A new lawsuit against Apple says its visual voice mail feature is infringing on someone else’s patents. Stop us if you’ve heard this one before.

A shot of Brandywine's "simultaneous voice/data answering machine" patent.

A shot of Brandywine’s “simultaneous voice/data answering machine” patent.

(Credit:
US Patent and Trademark Office)

The voice mail system on Apple’s
iPhone has once again become the target of a lawsuit from a company claiming infringement on one or more software patents.

A new lawsuit filed yesterday against Apple by Pennsylvania-based Brandywine Communications Technologies in a U.S. District Court in Florida accuses Apple of infringing on two of its patents covering voice technologies.

The filing, picked up by GigaOm today, says Apple’s infringing on U.S. Patent No. 5,719,992 as well as U.S. Patent No. 6,236,717, both of which cover a “simultaneous voice/data answering machine.” Brandywine claims Apple had knowledge of the former patent since “at least December 13, 2011,” which is when the group sent Apple a letter about it.

Apple did not immediately respond to a request for comment about the suit.

The patent itself says it “coordinates the storage of voice messages and data messages on an audio answering machine and a personal computer, respectively.” In the abstract, the inventors make the case that this lets people retrieve their messages like they would an e-mail.

The suit covers the first through fourth-generation iPhones, and does not mention the
iPhone 4S, despite being filed some four months after its introduction and release. Curiously, the suit also lists those devices as the “iPhone 4, iPhone 3, iPhone 2″ and “iPhone 1,” despite Apple having only used an enumeration scheme in its fourth generation model. Also curious is the inclusion of the
iPad 1 and 2, which do not have phone applications, and thus voice mail software.

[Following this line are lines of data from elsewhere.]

(** [this.running--] in the [finally] callback of [t]. *)
Definition release (t : nat) (w : World T) : World T :=
  let r := running (pq w) - 1 in
  mkWorld (mkQueue (queue (pq w)) r (concurrency (pq w)))
          (submitted w) (started w) (awaiting w)
          (remove_first t (finishing w))
          (finished w ++ [t])
          (handle_calls w)
          (running_seen w ++ [r]).

(** The [finally] callback of [t]: [this.running--; this.run()]. *)
Definition finally (t : nat) (w : World T) : option (World T) :=
  if mem t (finishing w) then Some (run (release t w)) else None.

Definition step (w : World T) (ev : Event T) : option (World T) :=
  match ev with
  | Add prio => Some (add prio w)
  | Settle t o => settle t o w
  | Finally t => finally t w
  end.

(** A sequence of events; [None] when one of them cannot happen. *)
Fixpoint exec (w : World T) (evs : list (Event T)) : option (World T) :=
  match evs with
  | [] => Some w
  | ev :: rest =>
    match step w ev with
    | Some w' => exec w' rest
    | None => None
    end
  end.

End Scheduler.

(** The items in the order [run()] takes them: those already started,
    then the queue. *)
Definition line {T : Type} (w : World T) : list QueueItem :=
  started w ++ queue (pq w).

(** [a] comes before [b] in [l]. *)
Definition before {A : Type} (a b : A) (l : list A) : Prop :=
  exists l1 l2 l3, l = l1 ++ a :: l2 ++ b :: l3.

Definition is_high (i : QueueItem) : Prop := priority i = true.
Definition is_normal (i : QueueItem) : Prop := priority i = false.

(** The queue is its priority items followed by its normal items. *)
Definition partitioned (q : list QueueItem) : Prop :=
  exists hs ns, q = hs ++ ns /\ Forall is_high hs /\ Forall is_normal ns.

(** The calls made on the handle of task [t]. *)
Definition calls_on {T : Type} (t : nat) (hc : list (nat * HandleCall T))
  : list (HandleCall T) :=
  map snd (filter (fun c => Nat.eqb (fst c) t) hc).

(** ** Objects, and the result of [regenerateQuestionData] *)

(** The property [k] among the own properties of an object.  The list
    is in the order of the members of the JSON text or of the
    assignments, and the last binding of a name is the one that counts, as
    it does for [JSON.parse]. *)
Fixpoint obj_find (props : list (string * JsVal)) (k : string) : option JsVal :=
  match props with
  | [] => None
  | (k', v) :: rest =>
    match obj_find rest k with
    | Some v' => Some v'
    | None => if String.eqb k' k then Some v else None
    end
  end.

(** [o.k]: [undefined] when the property is absent. *)
Definition obj_get (props : list (string * JsVal)) (k : string) : JsVal :=
  match obj_find props k with
  | Some v => v
  | None => JUndefined
  end.

(** [o.k = v]: the property is rebound where it is, or added. *)
Definition obj_set (props : list (string * JsVal)) (k : string) (v : JsVal)
  : list (string * JsVal) :=
  match obj_find props k with
  | Some _ => map (fun p => if String.eqb (fst p) k then (k, v) else p) props
  | None => props ++ [(k, v)]
  end.

Definition index_key (i : nat) : string :=
  NilEmpty.string_of_uint (Nat.to_uint i).

Fixpoint chars (s : string) : list JsVal :=
  match s with
  | EmptyString => []
  | String c rest => JStr (String c EmptyString) :: chars rest
  end.

Definition indexed (items : list JsVal) : list (string * JsVal) :=
  map (fun p => (index_key (fst p), snd p))
      (combine (seq 0 (List.length items)) items).

(** The own enumerable properties of a value, which is what a spread
    [{...v}] copies: those of an object, the elements of an array or the
    characters of a string under their indices, none otherwise. *)
Definition own_props (v : JsVal) : list (string * JsVal) :=
  match v with
  | JObj props => props
  | JArr items => indexed items
  | JStr s => indexed (chars s)
  | _ => []
  end.

(** [{...target, ...v}]. *)
Definition spread (target : list (string * JsVal)) (v : JsVal)
  : list (string * JsVal) :=
  fold_left (fun acc p => obj_set acc (fst p) (snd p)) (own_props v) target.

(** [v.k]: a [TypeError] ([None]) on [undefined] and [null]. *)
Definition get_prop (v : JsVal) (k : string) : option JsVal :=
  match v with
  | JUndefined | JNull => None
  | _ => Some (obj_get (own_props v) k)
  end.

Definition truthy (v : JsVal) : bool :=
  match v with
  | JUndefined | JNull => false
  | JBool b => b
  | JNum q => negb (Qeq_bool q 0)
  | JStr s => negb (String.eqb s "")
  | JArr _ | JObj _ => true
  end.

(** [a || b]. *)
Definition js_or (a b : JsVal) : JsVal := if truthy a then a else b.

(** All of a list of results, or the first failure. *)
Fixpoint sequence {A : Type} (l : list (option A)) : option (list A) :=
  match l with
  | [] => Some []
  | None :: _ => None
  | Some a :: rest =>
    match sequence rest with
    | Some r => Some (a :: r)
    | None => None
    end
  end.

Section Regenerate.
(** Built-ins: [String(v)], and the [k]-th [crypto.randomUUID()] of one
    call of [validateAndFixData]. *)
Variable String_of : JsVal -> string.
Variable randomUUID : nat -> string.

(** The callback of [data.sub_questions.map]. *)
Definition fix_sub_question (k : nat) (sq : JsVal) : option JsVal :=
  match get_prop sq "content", get_prop sq "is_correct" with
  | Some content, Some is_correct =>
    Some (JObj (obj_set
                 (obj_set
                   (obj_set (spread [] sq) "id" (JStr (randomUUID k)))
                   "content" (js_or content (JStr "")))
                 "is_correct" (JBool (truthy is_correct))))
  | _, _ => None
  end.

This is not the first time Apple’s voice mail software has been targeted in a lawsuit. In December 2007, just a few months after the release of the first iPhone, Apple and AT&T were sued by Klausner Technologies, which said that Apple was infringing on a patent it held for visual voice mail–a feature that was exclusive to the iPhone at the time. By mid-2008 the Apple, AT&T, and Klausner Technologies reached a settlement for an undisclosed sum.

Brandywine is seeking damages as part of the case, but not an injunction (a ban on sales of infringing devices) as some other recent patent cases have requested.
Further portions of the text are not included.